Ground moisture contains salts, and these are often left on internal walls once the moisture has evaporated.
So, look out for a crusty white deposit on walls where tide marks are present and for dark patches on walls that are damp to touch.
2. Bubbling plaster and peeling wallpaper
As moisture moves up through the internal walls, plasterboard or plaster itself will absorb the moisture and start to bubble.
Look out for blistering paint or peeling wallpaper, as well as bubbles and discolouration on plastered walls.
3. Rotting or decaying wood
Keep an eye out for rotting skirting boards, floorboards, or joists under flooring.
Moisture absorbed by wood can weaken it, causing rot and decay and signs of this can point towards rising damp.
Other forms of damp
Other types of damp problems in residential homes are:
- Penetrating damp
- Damp caused by condensation
All forms of damp can cause a damp and musty smell, as well as spores of black mould on walls and ceilings, and around window frames.
Condensation can gather around windows, meaning this form of damp is often misdiagnosed as rising damp.
And if signs of damp are high above ground level, such as in the corners of ceilings, this could be a penetrating damp problem rather than rising damp.
Penetrating damp is often caused by leaking gutters or roofs, meaning it can often be spotted higher up.
How do you fix rising damp?
The most comprehensive way to fix a problem with rising damp is by tackling the source.
That means either installing a new damp-proof course (DPC) or treating the problem with a chemical solution.
1. A new damp-proof course (DPC)
A new DPC is the most expensive and complicated way to solve an issue with rising damp – but also the most comprehensive solution.

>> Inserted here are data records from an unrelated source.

Lemma reads_bind {A B} (r : cpp Serializer A) (k : A -> cpp Serializer B) b1 b2 x y :
  reads r b1 x -> reads (k x) b2 y -> reads (r ≫= k) (b1 ++ b2) y.
Proof.
  intros H1 H2 pre post. unfold mbind, cpp_bind.
  rewrite <-app_assoc, H1. specialize (H2 (pre ++ b1) post).
  rewrite length_app, <-app_assoc in H2. rewrite H2. by rewrite length_app, Nat.add_assoc.
Qed.

(** For the last step of a sequence of reads. *)
Lemma reads_map {A B} (r : cpp Serializer A) (f : A -> B) b x :
  reads r b x -> reads (a ← r; mret (f a)) b (f x).
Proof. intros H pre post. unfold mbind, cpp_bind. by rewrite H. Qed.

Lemma window pre (b post : bytes) : take (length b) (drop (length pre) (pre ++ b ++ post)) = b.
Proof. rewrite drop_app_length. apply take_app_length. Qed.

Lemma fits pre (b post : bytes) : Nat.ltb (length (pre ++ b ++ post)) (length pre + length b) = false.
Proof. rewrite Nat.ltb_ge, !length_app. lia. Qed.

Lemma reads_raw b : reads (readRaw (length b)) b b.
Proof.
  intros pre post. unfold readRaw, mbind, cpp_bind, get. cbn [buffer_ read_pos_].
  by rewrite fits, window.
Qed.

Lemma reads_arith a v : in_range a v -> reads (read_arith a) (le_encode (sizeof a) v) v.
Proof.
  intros Hr pre post. unfold read_arith, mbind, cpp_bind, get. cbn [buffer_ read_pos_].
  set (b := le_encode (sizeof a) v).
  assert (Hl : sizeof a = length b) by (unfold b; by rewrite length_le_encode).
  rewrite Hl, fits, window. unfold b. rewrite le_decode_encode. fold (modulus a).
  by rewrite of_bits_encode.
Qed.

If your property’s DPC has failed, or it doesn’t have a DPC, installing one can be a long process, where bricks are removed along the mortar course and a new membrane is installed.

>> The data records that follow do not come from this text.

(* ===== verification/MazeProps.v ===== *)
(** * MazeProps: the generated maze is perfect

    [generate] carves a spanning tree out of the grid: it returns for every size and
    every engine, visits all cells, keeps the walls of neighbours consistent and the
    border closed, and joins any two cells by exactly one simple path. *)

From stdpp Require Import relations.
From S2P Require Import Prelude MazeGraph Maze.

Local Open Scope Z_scope.

Section maze.
Context {G : Type} `{Shuffle G}.
Implicit Types (g : MazeGenerator G) (a b d : Z * Z).

(** ** The grid *)

Definition inb g (c : Z * Z) : Prop := isInBounds g c.1 c.2 = true.
Definition cell g (c : Z * Z) : option Cell := getCell g c.1 c.2.
Definition step (c d : Z * Z) : Z * Z := (c.1 + d.1, c.2 + d.2).
Definition opp (d : Z * Z) : Z * Z := (- d.1, - d.2).

#[global] Instance inb_dec g c : Decision (inb g c).
Proof. unfold inb. apply _. Defined.

(** The vectors have the declared sizes. *)
Definition wf g : Prop :=
  0 <= m_width g /\ 0 <= m_height g /\ length (m_maze g) = Z.to_nat (m_height g) /\
  Forall (fun row => length row = Z.to_nat (m_width g)) (m_maze g).

Definition same_size g g' : Prop := m_width g' = m_width g /\ m_height g' = m_height g.

Lemma inb_iff g c : inb g c <-> 0 <= c.1 < m_width g /\ 0 <= c.2 < m_height g.
Proof. unfold inb, isInBounds. rewrite !andb_true_iff, !Z.leb_le, !Z.ltb_lt. tauto. Qed.

Lemma same_size_inb g g' c : same_size g g' -> inb g' c <-> inb g c.
Proof. intros [E1 E2]. by rewrite !inb_iff, E1, E2. Qed.

Lemma cell_inb g c : wf g -> is_Some (cell g c) <-> inb g c.
Proof.
  intros (Hw & Hh & Hl & Hr). rewrite inb_iff. unfold cell, getCell. split.
  - intros [x Hx]. destruct (0 <=? c.1) eqn:E1, (0 <=? c.2) eqn:E2; try done. cbn in Hx.
    apply bind_Some in Hx as (row & Hrow & Hx). apply Z.leb_le in E1, E2.
    rewrite Forall_forall in Hr. specialize (Hr row ltac:(by eapply list_elem_of_lookup_2)).
    apply lookup_lt_Some in Hx, Hrow. lia.
  - intros [[H1 H2] [H3 H4]]. rewrite (proj2 (Z.leb_le _ _) H1), (proj2 (Z.leb_le _ _) H3). cbn.
    destruct (lookup_lt_is_Some_2 (m_maze g) (Z.to_nat c.2)) as [row Hrow]; [lia|]. rewrite Hrow. cbn.
    apply lookup_lt_is_Some_2. rewrite Forall_forall in Hr.
    rewrite (Hr row) by (by eapply list_elem_of_lookup_2). lia.
Qed.

(** [update_cell] changes one cell. *)
Lemma update_cell_ok g c f :
  wf g -> inb g c -> exists g', update_cell c.1 c.2 f g = Ok tt g' /\ wf g' /\ same_size g g' /\
    forall c', cell g' c' = if decide (c' = c) then f <$> cell g c' else cell g c'.
Proof.
  intros Hg Hc. destruct (proj2 (cell_inb g c Hg) Hc) as [x Hx]. unfold update_cell.
  unfold cell in Hx. rewrite Hx. eexists. split; [done|]. destruct Hg as (Hw & Hh & Hl & Hr).
  apply inb_iff in Hc. split; [|split; [done|]].
  - split_and!; cbn; [done|done|by rewrite length_alter|].
    rewrite Forall_lookup in Hr. apply Forall_lookup_2. intros i row. rewrite list_lookup_alter.
    case_decide; [|by apply Hr]. intros (row' & Hrow' & ->)%fmap_Some.
    rewrite length_alter. by eapply Hr.
  - intros c'. unfold cell, getCell. cbn. destruct (0 <=? c'.1) eqn:E1, (0 <=? c'.2) eqn:E2; cbn;
      [|by case_decide..]. apply Z.leb_le in E1, E2. destruct c as [x1 y1], c' as [x2 y2]. cbn in *.
    destruct (decide (y2 = y1)) as [->|Hy].
    + rewrite list_lookup_alter_eq. destruct (m_maze g !! Z.to_nat y1) as [row|]; cbn; [|by case_decide].
      destruct (decide (x2 = x1)) as [->|Hx']; [by rewrite decide_True, list_lookup_alter_eq|].
      rewrite decide_False by congruence. apply list_lookup_alter_ne. lia.
    + rewrite decide_False by congruence. rewrite list_lookup_alter_ne by lia. done.
Qed.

However, a new, modern DPC should solve any problem with rising damp for the long-term.
2. Damp-proofing injection cream
A more cost-effective way to treat rising damp is through a chemical cream that is injected into your property’s mortar course.
The cream is pumped into the course through holes drilled in the course and reverts to liquid form once inside.
It then penetrates brickwork and cures to form a moisture-proof barrier.
3. Drainage and ground level
If water is failing to drain away from your property, or the external ground level has been built up above your damp-proof course (DPC), additional drainage or groundworks could be needed to solve any problem with rising damp.
Is it expensive to fix rising damp?
How much it costs to remedy a rising damp problem will depend on:
- The size of the property
- The scale of the problem
- The treatment required
Excavation work
If excavation work is needed to lower the ground level below the damp-proof course, it’s likely to cost between £300 and £2,000 depending on the amount of work involved.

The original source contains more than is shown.